◆ PROBLEM
Only one stretch of the data below is wanted: the lines starting at the one with "(* go: platform/volume/schedule.go ScheduleParams" and ending at the one with "(** * Repository", both included, given again exactly.
(PROVIDED ENTRIES begins)
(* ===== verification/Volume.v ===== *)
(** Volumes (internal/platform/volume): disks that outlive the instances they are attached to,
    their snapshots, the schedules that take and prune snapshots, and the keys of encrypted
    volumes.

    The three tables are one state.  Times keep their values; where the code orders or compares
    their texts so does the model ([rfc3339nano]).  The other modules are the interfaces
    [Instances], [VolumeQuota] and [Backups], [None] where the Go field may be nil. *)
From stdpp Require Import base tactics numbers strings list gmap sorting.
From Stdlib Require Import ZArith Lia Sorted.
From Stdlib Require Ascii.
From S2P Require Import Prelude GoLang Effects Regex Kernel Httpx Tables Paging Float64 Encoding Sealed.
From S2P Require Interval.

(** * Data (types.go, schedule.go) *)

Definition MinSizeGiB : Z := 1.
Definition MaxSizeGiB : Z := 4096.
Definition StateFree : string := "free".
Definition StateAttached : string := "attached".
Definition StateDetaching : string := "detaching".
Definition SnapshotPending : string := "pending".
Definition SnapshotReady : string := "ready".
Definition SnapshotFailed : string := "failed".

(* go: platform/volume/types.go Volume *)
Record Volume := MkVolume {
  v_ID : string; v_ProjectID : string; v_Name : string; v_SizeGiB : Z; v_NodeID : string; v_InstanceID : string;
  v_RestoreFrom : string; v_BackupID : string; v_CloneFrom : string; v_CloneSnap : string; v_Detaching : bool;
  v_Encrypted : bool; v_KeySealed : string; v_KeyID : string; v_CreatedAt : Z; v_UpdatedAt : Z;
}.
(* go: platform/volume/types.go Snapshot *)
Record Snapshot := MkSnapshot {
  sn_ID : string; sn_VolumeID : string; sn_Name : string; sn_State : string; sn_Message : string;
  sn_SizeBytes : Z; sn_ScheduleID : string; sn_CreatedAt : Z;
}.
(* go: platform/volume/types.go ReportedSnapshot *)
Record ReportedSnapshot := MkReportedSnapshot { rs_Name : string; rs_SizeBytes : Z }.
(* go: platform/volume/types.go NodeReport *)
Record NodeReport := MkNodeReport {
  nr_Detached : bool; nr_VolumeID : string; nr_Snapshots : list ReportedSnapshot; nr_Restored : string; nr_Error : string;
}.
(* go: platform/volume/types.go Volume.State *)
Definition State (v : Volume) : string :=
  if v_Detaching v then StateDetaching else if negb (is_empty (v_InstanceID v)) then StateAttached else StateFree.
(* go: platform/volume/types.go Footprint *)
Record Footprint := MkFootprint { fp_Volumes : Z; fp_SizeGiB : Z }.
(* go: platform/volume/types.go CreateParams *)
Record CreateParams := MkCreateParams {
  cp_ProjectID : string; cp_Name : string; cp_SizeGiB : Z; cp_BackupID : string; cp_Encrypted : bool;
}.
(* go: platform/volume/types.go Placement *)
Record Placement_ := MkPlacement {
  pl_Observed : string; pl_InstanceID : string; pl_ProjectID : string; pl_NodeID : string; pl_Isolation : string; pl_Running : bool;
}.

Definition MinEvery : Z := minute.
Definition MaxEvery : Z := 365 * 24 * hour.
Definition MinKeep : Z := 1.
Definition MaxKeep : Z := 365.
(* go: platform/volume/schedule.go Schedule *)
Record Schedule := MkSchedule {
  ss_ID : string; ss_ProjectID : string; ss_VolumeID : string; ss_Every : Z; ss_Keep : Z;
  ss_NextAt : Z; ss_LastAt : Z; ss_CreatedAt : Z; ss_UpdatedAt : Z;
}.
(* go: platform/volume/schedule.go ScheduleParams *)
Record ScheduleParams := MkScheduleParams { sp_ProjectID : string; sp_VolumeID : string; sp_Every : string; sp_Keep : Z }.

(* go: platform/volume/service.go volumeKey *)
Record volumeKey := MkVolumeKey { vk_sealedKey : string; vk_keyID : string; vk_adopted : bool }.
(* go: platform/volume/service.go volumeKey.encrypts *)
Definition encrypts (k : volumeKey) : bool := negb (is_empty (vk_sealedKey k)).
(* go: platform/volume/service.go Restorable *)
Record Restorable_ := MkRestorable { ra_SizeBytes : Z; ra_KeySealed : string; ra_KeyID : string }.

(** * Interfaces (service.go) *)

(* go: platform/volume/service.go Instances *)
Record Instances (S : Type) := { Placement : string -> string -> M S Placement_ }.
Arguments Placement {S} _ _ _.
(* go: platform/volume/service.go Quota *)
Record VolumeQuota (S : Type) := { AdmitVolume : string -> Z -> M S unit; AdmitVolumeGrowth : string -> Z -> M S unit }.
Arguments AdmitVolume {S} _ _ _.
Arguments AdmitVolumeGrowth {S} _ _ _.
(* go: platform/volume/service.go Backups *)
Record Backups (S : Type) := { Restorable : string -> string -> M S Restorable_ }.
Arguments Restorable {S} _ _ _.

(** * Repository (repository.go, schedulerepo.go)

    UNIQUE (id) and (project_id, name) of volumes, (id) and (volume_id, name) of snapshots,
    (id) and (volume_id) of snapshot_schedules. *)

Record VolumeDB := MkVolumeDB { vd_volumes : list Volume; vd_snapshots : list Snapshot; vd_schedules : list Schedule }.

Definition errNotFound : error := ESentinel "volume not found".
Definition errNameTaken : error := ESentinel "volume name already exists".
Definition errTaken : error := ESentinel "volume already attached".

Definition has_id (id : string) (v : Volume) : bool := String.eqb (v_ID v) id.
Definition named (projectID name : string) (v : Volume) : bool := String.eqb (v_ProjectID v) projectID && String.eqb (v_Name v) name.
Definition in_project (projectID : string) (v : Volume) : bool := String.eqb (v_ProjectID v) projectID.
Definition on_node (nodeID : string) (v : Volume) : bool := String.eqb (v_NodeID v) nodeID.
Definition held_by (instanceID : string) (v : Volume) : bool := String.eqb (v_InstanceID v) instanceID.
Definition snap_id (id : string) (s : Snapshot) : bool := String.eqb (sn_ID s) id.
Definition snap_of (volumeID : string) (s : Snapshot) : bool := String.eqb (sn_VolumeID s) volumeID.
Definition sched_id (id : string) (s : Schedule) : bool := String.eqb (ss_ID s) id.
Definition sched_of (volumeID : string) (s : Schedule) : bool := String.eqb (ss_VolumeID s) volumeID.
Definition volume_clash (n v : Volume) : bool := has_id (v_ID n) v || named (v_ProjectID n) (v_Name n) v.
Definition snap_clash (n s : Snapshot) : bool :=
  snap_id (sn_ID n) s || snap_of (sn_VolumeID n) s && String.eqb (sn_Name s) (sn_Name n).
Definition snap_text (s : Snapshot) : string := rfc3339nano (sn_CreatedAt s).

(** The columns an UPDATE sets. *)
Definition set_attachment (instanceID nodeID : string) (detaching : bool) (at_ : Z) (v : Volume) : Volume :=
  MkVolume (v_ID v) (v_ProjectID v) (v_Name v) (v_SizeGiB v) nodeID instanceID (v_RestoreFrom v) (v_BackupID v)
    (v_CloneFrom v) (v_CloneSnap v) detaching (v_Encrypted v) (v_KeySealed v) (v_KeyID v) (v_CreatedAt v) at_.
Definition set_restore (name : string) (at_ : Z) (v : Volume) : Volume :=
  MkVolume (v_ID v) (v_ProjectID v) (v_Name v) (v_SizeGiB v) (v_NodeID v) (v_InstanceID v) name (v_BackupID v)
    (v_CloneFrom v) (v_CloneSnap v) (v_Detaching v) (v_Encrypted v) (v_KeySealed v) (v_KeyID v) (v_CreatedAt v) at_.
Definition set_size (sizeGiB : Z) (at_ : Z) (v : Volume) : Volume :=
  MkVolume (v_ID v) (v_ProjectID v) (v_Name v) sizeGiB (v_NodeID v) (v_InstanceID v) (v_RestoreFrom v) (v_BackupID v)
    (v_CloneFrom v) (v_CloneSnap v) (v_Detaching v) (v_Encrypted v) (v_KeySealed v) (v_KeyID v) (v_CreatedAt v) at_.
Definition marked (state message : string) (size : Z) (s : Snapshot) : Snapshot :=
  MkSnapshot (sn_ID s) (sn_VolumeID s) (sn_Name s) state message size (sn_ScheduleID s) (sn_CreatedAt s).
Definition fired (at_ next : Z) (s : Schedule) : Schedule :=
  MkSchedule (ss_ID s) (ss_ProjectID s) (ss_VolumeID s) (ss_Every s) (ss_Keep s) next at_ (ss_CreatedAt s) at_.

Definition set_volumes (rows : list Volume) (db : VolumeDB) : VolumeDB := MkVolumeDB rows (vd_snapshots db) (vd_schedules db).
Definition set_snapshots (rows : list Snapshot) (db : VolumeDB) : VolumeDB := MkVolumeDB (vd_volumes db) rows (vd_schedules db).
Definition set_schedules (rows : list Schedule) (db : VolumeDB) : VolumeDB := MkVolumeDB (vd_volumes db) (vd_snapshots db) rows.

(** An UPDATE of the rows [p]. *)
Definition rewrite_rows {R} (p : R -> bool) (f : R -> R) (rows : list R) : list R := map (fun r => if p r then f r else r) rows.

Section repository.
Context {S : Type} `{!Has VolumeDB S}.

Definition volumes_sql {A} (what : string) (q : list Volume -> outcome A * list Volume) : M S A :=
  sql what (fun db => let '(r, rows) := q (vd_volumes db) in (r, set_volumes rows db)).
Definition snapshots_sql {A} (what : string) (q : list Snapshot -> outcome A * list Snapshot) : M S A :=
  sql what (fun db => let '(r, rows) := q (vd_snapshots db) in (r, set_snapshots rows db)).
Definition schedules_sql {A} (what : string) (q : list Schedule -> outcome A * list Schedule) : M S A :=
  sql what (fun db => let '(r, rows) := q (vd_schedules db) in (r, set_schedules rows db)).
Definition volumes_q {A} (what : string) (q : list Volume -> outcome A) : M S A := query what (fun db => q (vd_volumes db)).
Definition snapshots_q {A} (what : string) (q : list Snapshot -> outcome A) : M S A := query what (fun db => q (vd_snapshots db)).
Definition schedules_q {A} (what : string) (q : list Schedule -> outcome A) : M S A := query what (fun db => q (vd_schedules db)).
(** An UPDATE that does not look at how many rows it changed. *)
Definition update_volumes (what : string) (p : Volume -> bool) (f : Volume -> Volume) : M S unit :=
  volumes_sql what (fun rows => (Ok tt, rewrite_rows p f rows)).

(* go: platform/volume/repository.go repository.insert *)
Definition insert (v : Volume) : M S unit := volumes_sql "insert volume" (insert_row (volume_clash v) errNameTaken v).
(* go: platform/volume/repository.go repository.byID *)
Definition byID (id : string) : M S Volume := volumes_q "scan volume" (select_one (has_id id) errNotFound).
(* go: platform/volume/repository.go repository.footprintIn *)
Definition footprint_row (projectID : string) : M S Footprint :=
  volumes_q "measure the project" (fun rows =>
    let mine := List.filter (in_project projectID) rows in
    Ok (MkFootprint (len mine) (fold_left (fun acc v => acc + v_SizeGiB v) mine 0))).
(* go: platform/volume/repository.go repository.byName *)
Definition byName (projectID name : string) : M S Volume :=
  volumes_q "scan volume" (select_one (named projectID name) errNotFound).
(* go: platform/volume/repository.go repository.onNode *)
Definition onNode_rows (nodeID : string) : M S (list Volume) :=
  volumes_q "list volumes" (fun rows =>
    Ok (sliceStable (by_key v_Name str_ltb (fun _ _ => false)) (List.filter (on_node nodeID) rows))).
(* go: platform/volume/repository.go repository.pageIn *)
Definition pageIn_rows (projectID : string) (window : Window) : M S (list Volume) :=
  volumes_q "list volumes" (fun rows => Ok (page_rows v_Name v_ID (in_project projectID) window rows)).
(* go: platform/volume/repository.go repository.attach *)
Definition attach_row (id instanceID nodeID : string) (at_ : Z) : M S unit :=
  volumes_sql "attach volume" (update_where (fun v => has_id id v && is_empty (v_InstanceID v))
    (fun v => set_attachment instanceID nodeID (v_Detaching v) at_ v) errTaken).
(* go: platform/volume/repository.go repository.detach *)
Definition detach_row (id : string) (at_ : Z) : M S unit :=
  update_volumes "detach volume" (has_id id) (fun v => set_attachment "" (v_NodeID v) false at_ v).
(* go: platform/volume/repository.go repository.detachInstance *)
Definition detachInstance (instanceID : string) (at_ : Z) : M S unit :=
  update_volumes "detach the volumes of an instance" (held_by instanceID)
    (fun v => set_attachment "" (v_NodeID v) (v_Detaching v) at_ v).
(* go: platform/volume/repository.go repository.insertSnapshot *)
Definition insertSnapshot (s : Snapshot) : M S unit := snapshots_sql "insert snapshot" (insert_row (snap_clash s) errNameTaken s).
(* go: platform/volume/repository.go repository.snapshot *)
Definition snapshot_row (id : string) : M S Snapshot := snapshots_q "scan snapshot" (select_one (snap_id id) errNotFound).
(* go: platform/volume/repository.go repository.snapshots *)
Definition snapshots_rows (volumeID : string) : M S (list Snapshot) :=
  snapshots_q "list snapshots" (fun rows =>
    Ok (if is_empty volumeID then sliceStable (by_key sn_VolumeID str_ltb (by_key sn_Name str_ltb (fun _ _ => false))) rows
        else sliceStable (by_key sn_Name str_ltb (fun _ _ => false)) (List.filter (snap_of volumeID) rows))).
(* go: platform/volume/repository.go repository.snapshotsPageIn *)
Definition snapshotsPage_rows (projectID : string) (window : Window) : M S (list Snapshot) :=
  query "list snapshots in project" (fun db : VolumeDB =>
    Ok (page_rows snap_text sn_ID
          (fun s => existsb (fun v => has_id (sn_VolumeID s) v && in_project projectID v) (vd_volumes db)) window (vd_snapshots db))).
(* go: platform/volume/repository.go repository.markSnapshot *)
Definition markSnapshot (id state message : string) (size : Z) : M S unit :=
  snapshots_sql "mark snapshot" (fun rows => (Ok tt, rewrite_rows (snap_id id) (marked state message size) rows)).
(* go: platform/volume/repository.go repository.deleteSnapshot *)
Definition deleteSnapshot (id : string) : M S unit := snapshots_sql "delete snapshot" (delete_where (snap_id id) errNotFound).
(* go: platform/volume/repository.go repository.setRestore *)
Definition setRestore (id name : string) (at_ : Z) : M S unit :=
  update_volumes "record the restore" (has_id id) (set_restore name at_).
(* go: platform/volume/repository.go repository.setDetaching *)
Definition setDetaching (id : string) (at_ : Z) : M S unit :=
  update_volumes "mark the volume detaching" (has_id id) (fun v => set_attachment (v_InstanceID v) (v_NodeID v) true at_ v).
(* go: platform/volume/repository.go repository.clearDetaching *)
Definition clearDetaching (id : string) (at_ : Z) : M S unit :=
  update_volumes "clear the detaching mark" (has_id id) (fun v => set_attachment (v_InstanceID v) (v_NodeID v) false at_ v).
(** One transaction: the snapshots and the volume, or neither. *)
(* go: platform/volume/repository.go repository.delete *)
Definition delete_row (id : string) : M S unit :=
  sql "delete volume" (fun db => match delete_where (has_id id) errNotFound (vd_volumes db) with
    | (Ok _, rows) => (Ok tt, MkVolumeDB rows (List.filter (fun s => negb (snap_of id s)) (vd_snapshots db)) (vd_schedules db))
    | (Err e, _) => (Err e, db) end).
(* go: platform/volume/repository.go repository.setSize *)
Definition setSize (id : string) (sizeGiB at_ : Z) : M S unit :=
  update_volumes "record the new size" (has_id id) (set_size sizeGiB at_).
(PROVIDED ENTRIES ends)
◆ YOUR RESPONSE
(* go: platform/volume/schedule.go ScheduleParams *)
Record ScheduleParams := MkScheduleParams { sp_ProjectID : string; sp_VolumeID : string; sp_Every : string; sp_Keep : Z }.

(* go: platform/volume/service.go volumeKey *)
Record volumeKey := MkVolumeKey { vk_sealedKey : string; vk_keyID : string; vk_adopted : bool }.
(* go: platform/volume/service.go volumeKey.encrypts *)
Definition encrypts (k : volumeKey) : bool := negb (is_empty (vk_sealedKey k)).
(* go: platform/volume/service.go Restorable *)
Record Restorable_ := MkRestorable { ra_SizeBytes : Z; ra_KeySealed : string; ra_KeyID : string }.

(** * Interfaces (service.go) *)

(* go: platform/volume/service.go Instances *)
Record Instances (S : Type) := { Placement : string -> string -> M S Placement_ }.
Arguments Placement {S} _ _ _.
(* go: platform/volume/service.go Quota *)
Record VolumeQuota (S : Type) := { AdmitVolume : string -> Z -> M S unit; AdmitVolumeGrowth : string -> Z -> M S unit }.
Arguments AdmitVolume {S} _ _ _.
Arguments AdmitVolumeGrowth {S} _ _ _.
(* go: platform/volume/service.go Backups *)
Record Backups (S : Type) := { Restorable : string -> string -> M S Restorable_ }.
Arguments Restorable {S} _ _ _.

(** * Repository (repository.go, schedulerepo.go)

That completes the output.